Of the $15.6 million, the commonwealth is providing $7.6 million for lead paint remediation at 40 schools in the city, and the school district is investing $8 million to remove lead paint, mold and asbestos. In total, improvements will be made to 57 schools.
“Today is a great day for the children of Philadelphia. The condition of many of the buildings in our school district is dire and this financial injection comes at the right time to address their needs,” said Senator Vince Hughes. “We need to do all we can to rid our schools of health threats, improve conditions and create exceptional learning environments. The more than $15 million investment that begins the cleanup of toxic conditions in Philadelphia schools is long overdue and it’s a huge win for our children. This is a great start, but we know there is more work to do in modernizing our schools.”
The governor and local leaders made the announcement during a news conference at Roosevelt Elementary School, which will undergo lead paint, mold and asbestos remediation.
“Governor Wolf should be commended for stepping up and helping the students of Philadelphia.” said Maria P. Donatucci, Chairwoman of the Philadelphia House Delegation. “In 2018, no child should be at risk of lead poisoning and no parent should have to worry that their children are at risk when they go to school. With Governor Wolf’s announcement of $7.6 million in state funds for remediation, along with a major investment by the School District of Philadelphia, we not only protect our children and their teachers from the dangers of lead, but we take a step in the right direction to improve the education and lives of the students who live and thrive in the City of Philadelphia.”
Approximately 90 percent of schools in the district were built before 1978, when the federal government banned the residential use of lead-based paint. Lead from paint, including lead-contaminated dust, is one of the most common causes of lead poisoning.
“Members of the Philadelphia delegation has been advocating for a closer look at how lead, mold and asbestos is dealt with in our school for several years,” said Rep. Stephen Kinsey. “We’ve been educating parents on the importance of getting their children tested but, thanks to Governor Wolf, today we’re taking a step further.

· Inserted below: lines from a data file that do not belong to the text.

(** The demo run of deploy.py with a given [batch_size] and a callback. *)
Definition args_batch (cb : option (call (conf:=Z) (geom:=Z*Z*(Z*Z)) (bbox:=unit) -> res unit))
    (bs : Z) : run_args (conf:=Z) (geom:=Z*Z*(Z*Z)) (bbox:=unit) (pixels:=Z*Z) :=
  mk_args mdl 5 (Ok (mk_region_info tt 16 8)) cb (Ok tt) 2 bs.

(** An imagery backend whose results have 8 rows and no columns. *)
Definition cp_nocols (t : tile_info (corners:=Z*Z)) (w h : Z) (_ : nat)
    : res (raster (pixels:=Z*Z)) :=
  Ok (mk_raster 8 0 3 (t_x t, t_y t)).

(** A classifier with predictions of shape [(1, 1)] per chip, scoring chip
    [(i, j)] by [i + j]. *)
Definition mdl_col : model (conf:=Z) (pixels:=Z*Z) :=
  mk_model (4, 4, 3) (fun chips => Ok (map (fun ch => PArr2 [[ch_i ch + ch_j ch]]) chips)).
End Demo.



(** ** Proofs *)

Section Proofs.

Context {conf : Type} {geb : conf -> conf -> bool} {geom bbox corners pixels : Type}
  {tile_corners : bbox -> Z -> Z -> Z -> Z -> corners}
  {tile_aspect : corners -> res Q}
  {chip_geom : variant -> corners -> Z -> Z -> Z -> Z -> Z -> geom}
  {compute_pixels : tile_info (corners:=corners) -> Z -> Z -> nat -> res (raster (pixels:=pixels))}
  {as_completed : list (tile_info (corners:=corners)) -> list (tile_info (corners:=corners))}.

Local Abbreviation run_args :=
  (run_args (conf:=conf) (geom:=geom) (bbox:=bbox) (pixels:=pixels)).
Local Abbreviation gdf := (gdf (conf:=conf) (geom:=geom)).
Local Abbreviation empty_gdf := (empty_gdf (conf:=conf) (geom:=geom)).
Local Abbreviation model := (model (conf:=conf) (pixels:=pixels)).
Local Abbreviation tile_info := (tile_info (corners:=corners)).
Local Abbreviation raster := (raster (pixels:=pixels)).
Local Abbreviation call := (call (conf:=conf) (geom:=geom) (bbox:=bbox)).
Local Abbreviation st := (@st conf geom bbox).
Local Abbreviation M := (@M conf geom bbox).
Local Abbreviation bind := (@bind conf geom bbox).
Local Abbreviation ret := (@ret conf geom bbox).
Local Abbreviation lift := (@lift conf geom bbox).
Local Abbreviation get_chip_size := (@get_chip_size conf geom bbox).
Local Abbreviation set_chip_size := (@set_chip_size conf geom bbox).
Local Abbreviation try_except := (@try_except conf geom bbox).
Local Abbreviation fetch_once :=
  (@fetch_once corners pixels tile_aspect compute_pixels).
Local Abbreviation windows := (@windows geom corners pixels chip_geom).
Local Abbreviation score := (@score conf geb geom pixels).
Local Abbreviation classify_tile :=
  (@classify_tile conf geb geom corners pixels chip_geom).
Local Abbreviation process_tile :=
  (@process_tile conf geb geom corners pixels tile_aspect chip_geom compute_pixels).
Local Abbreviation notify := (@notify conf geom bbox).
Local Abbreviation collect := (@collect conf geom bbox).
Local Abbreviation run_batches :=
  (@run_batches conf geb geom bbox corners pixels tile_aspect chip_geom
     compute_pixels as_completed).
Local Abbreviation plan_tiles := (@plan_tiles bbox corners tile_corners).
Local Abbreviation predict_body :=
  (@predict_body conf geb geom bbox corners pixels tile_corners tile_aspect
     chip_geom compute_pixels as_completed).
Local Abbreviation make_predictions :=
  (@make_predictions conf geb geom bbox corners pixels tile_corners tile_aspect
     chip_geom compute_pixels as_completed).
(** X4: a measured magnitude that is an infinity or a NaN never makes
    [index_peaks] raise on a magnitude/hkl table: every one of its
    deviations is a NaN, so its entry carries no candidate. *)
Theorem index_peaks_not_finite_magnitude (self : ProfileIndexationGenerator.t)
  (tolerance : float) :
  well_formed (ProfileIndexationGenerator.simulation self) →
  ∃ out,
    ProfileIndexationGenerator.index_peaks self tolerance = Ok out
    ∧ ∀ i m, ProfileIndexationGenerator.magnitudes self !! i = Some m →
        (abs m <? infinity) = false →
        out !! i
        = Some (ObjPeak {| peak_mag := m; peak_hkls := []; peak_diffs := [] |}).
Proof.
  intros Hwf. eexists. split; [by apply index_peaks_well_formed|].
  intros i m Hm Hinf. rewrite list_lookup_fmap, Hm. simpl. do 2 f_equal.
  unfold indexed_peak.
  rewrite !np_compress_all_false; [done| |];
    apply Forall_fmap, Forall_fmap, Forall_forall; intros s _; simpl;
    by apply deviation_not_finite.
Qed.

Lemma index_peaks_not_finite_magnitude_witness :
  ∃ out,
    ProfileIndexationGenerator.index_peaks
      (with_magnitudes profile_example [infinity; nan]) 2.0 = Ok out
    ∧ ∀ i m, [infinity; nan] !! i = Some m →
        (abs m <? infinity) = false →
        out !! i
        = Some (ObjPeak {| peak_mag := m; peak_hkls := []; peak_diffs := [] |}).
Proof.
  apply (index_peaks_not_finite_magnitude
           (with_magnitudes profile_example [infinity; nan]) 2.0).
  reflexivity.
Defined.

(** X5: with a NaN tolerance [index_peaks] raises on no input and returns
    no candidate for any measured magnitude: no deviation compares below a
    NaN. *)
Theorem index_peaks_nan_tolerance (self : ProfileIndexationGenerator.t)
  (tolerance : float) :
  (tolerance =? tolerance) = false →
  ProfileIndexationGenerator.index_peaks self tolerance
  = Ok ((λ m, ObjPeak {| peak_mag := m; peak_hkls := []; peak_diffs := [] |})
          <$> ProfileIndexationGenerator.magnitudes self).
Proof.
  intros Htol.
  assert (∀ m, Forall (λ b, b = false)
                 ((λ d, d <? tolerance)
                    <$> (deviation m
                           <$> ProfileSimulation.magnitudes
                                 (ProfileIndexationGenerator.simulation self))))
    as Hnone.
  { intros m. apply Forall_fmap, Forall_fmap, Forall_forall. intros s _.
    simpl. by apply ltb_nan_r. }
  rewrite index_peaks_indexed by (intros m _; right; apply Hnone).
  f_equal. apply list_fmap_ext. intros _ m _. simpl. f_equal.
  unfold indexed_peak. by rewrite !np_compress_all_false.
Qed.

Lemma index_peaks_nan_tolerance_witness :
  ProfileIndexationGenerator.index_peaks short_table_example nan
  = Ok [ObjPeak {| peak_mag := 2.00; peak_hkls := []; peak_diffs := [] |};
        ObjPeak {| peak_mag := 3.00; peak_hkls := []; peak_diffs := [] |}].
Proof.
  apply (index_peaks_nan_tolerance short_table_example nan). reflexivity.
Defined.

(** ** Exact matches *)

Lemma finite_nonzero_inv (m : float) :
  finite_nonzero m → ∃ s mm e, Prim2SF m = S754_finite s mm e.
Proof.
  unfold finite_nonzero. rewrite !ltb_spec, !abs_spec.
  change (Prim2SF 0) with (S754_zero false).
  change (Prim2SF infinity) with (S754_infinity false).
  destruct (Prim2SF m) as [[]|[]| |s mm e]; intros [H0 Hinf];
    try discriminate; eauto.
Qed.

(** A library magnitude equal to the measured one deviates by exactly
    zero. *)
Lemma deviation_exact (m : float) : finite_nonzero m → deviation m m = 0.
Proof.
  intros (s & mm & e & Hm)%finite_nonzero_inv. unfold deviation.
  apply Prim2SF_inj.
  rewrite abs_spec, mul_spec, div_spec, sub_spec, Hm.
  change (Prim2SF 0) with (S754_zero false).
  change (Prim2SF 100) with (S754_finite false 7036874417766400 (-46)).
  unfold SF64sub, SFsub. cbv zeta. rewrite Z.sub_diag.
  cbn [binary_normalize]. by destruct s.
Qed.

(** X6: on a magnitude/hkl table, a library magnitude equal to a measured
    magnitude that is finite and not zero is retained at every tolerance
    above zero, with its Miller index and a deviation of exactly zero. *)
Theorem index_peaks_exact_match (self : ProfileIndexationGenerator.t)
  (tolerance m : float) (i j : nat) (h : HKL) :
  let simulation := ProfileIndexationGenerator.simulation self in
  well_formed simulation →
  ProfileIndexationGenerator.magnitudes self !! i = Some m →
  ProfileSimulation.magnitudes simulation !! j = Some m →
  ProfileSimulation.hkls simulation !! j = Some h →
  finite_nonzero m →
  (0 <? tolerance) = true →
  ∃ out e,
    ProfileIndexationGenerator.index_peaks self tolerance = Ok out
    ∧ out !! i = Some (ObjPeak e)
    ∧ (h, 0) ∈ peak_candidates e.
Proof.
  intros simulation Hwf Hi Hj Hh Hm Htol. do 2 eexists.
  split; [by apply index_peaks_well_formed|].
  split; [by rewrite list_lookup_fmap, Hi|].
  unfold peak_candidates, indexed_peak. simpl. rewrite np_compress_zip.
  apply (np_compress_lookup _ _ j).
  - fold simulation. rewrite !list_lookup_fmap, Hj. simpl.
    by rewrite (deviation_exact m Hm), Htol.
  - apply lookup_zip_Some. fold simulation. split; [done|].
    rewrite list_lookup_fmap, Hj. simpl. by rewrite (deviation_exact m Hm).
Qed.

Lemma index_peaks_exact_match_witness :
  ∃ out e,
    ProfileIndexationGenerator.index_peaks
      (with_magnitudes profile_example [3.00]) 0.5 = Ok out
    ∧ out !! 0%nat = Some (ObjPeak e)
    ∧ ((1, 1, 0)%Z, 0) ∈ peak_candidates e.
Proof.
  apply (index_peaks_exact_match (with_magnitudes profile_example [3.00])
           0.5 3.00 0 1 (1, 1, 0)%Z); try reflexivity.
  split; reflexivity.
Defined.

(** ** [Diffraction2D.find_peaks] *)

Section FindPeaksFacts.
Context {Args : Type}.
Variable run_finder :
  PeakFinder → Args → Pattern → result (list (float * float)).
Variable peaks_as_gvectors :
  list (float * float) → list float → float → result (list (float * float)).
Variable map_axes : list Axis.t → list Axis.t.
Definition process_order (sys : system) (order_data : pydict)
    (notification_types : list string) (w : world) : result unit * system * world :=
  match subscript (PDict order_data) "order_id" with
  | Raise e => (Raise e, sys, w)
  | Ok order_id =>
  match subscript (PDict order_data) "customer" with
  | Raise e => (Raise e, sys, w)
  | Ok customer =>
  match subscript (PDict order_data) "total" with
  | Raise e => (Raise e, sys, w)
  | Ok total =>
      let '(_, w1) := print (nl ++ str_repeat "=" 50) w in
      let '(_, w2) := print ("Procesando pedido #" ++ py_str order_id) w1 in
      match subscript customer "name" with
      | Raise e => (Raise e, sys, w2)
      | Ok name =>
          let '(_, w3) := print ("Cliente: " ++ py_str name) w2 in
          let '(_, w4) := print ("Total: $" ++ py_str total) w3 in
          let '(_, w5) := print (str_repeat "=" 50 ++ nl) w4 in
          let '(_, w6) := print "🔍 Validando pedido..." w5 in
          match validate _build_validator_chain order_data w6 with
          | (Raise e, w7) => (Raise e, sys, w7)
          | (Ok false, w7) =>
              let '(_, w8) := print ("❌ Pedido inválido" ++ nl) w7 in
              (Ok tt, sys, w8)
          | (Ok true, w7) =>
              dispatch_loop sys customer order_id total notification_types w7
          end
      end
  end end end.

(** ** Vocabulary of the statements *)

(** The world after the lines [ls] were printed. *)
Definition prints (ls : list string) (w : world) : world :=
  World (Env (stdout (w_env w) ++ ls)%list (clock (w_env w)) (ext (w_env w))) (trace w).

(** An order passes validation when the three checks pass. *)
Definition valid_order (order_data : pydict) : Prop :=
  check_order_id order_data = Ok true /\
  check_customer order_data = Ok true /\
  check_total order_data = Ok true.

(** What [process_order] prints before it validates. *)
Definition header_lines (order_id name total : pyval) : list string :=
  [nl ++ str_repeat "=" 50;
   "Procesando pedido #" ++ py_str order_id;
   "Cliente: " ++ py_str name;
   "Total: $" ++ py_str total;
   str_repeat "=" 50 ++ nl;
   "🔍 Validando pedido..."].

Definition unsupported_line (notif_type : string) : string :=
  "⚠️ Error: " ++ ("Tipo no soportado: " ++ notif_type) ++ nl.

(** A listener whose [update] returns, whatever dict it is given. *)
Definition listener_returns (o : observer) : Prop :=
  forall d e, exists e', obs_update o (PDict d) e = (Ok tt, e').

I’m glad that we were able to secure funding to address this very important health concern.”
“I have been a lead poisoning prevention and awareness advocate for years, but I didn’t think I would ever experience it first-hand,” Rep. Donna Bullock said. “Several years ago, my youngest son was tested and found to have had lead in his blood. Luckily, it was caught early, and he was able to get treatment. I cannot stress enough the importance of testing our children early. I’m glad to see that we are taking a proactive approach to tackle this epidemic and protect our children.”
“We are thankful to Governor Wolf, Mayor Kenney, Senator Hughes, and all of our elected officials for making this funding available to our schools,” said Dr. William R. Hite, Superintendent. “The health and safety of our students is critical. No matter where they live, our children deserve to learn in vibrant spaces that are welcoming and modernized. We are excited to be able to accelerate our previously planned summer work so that we can make the major renovations and improvements that will best serve our school communities.”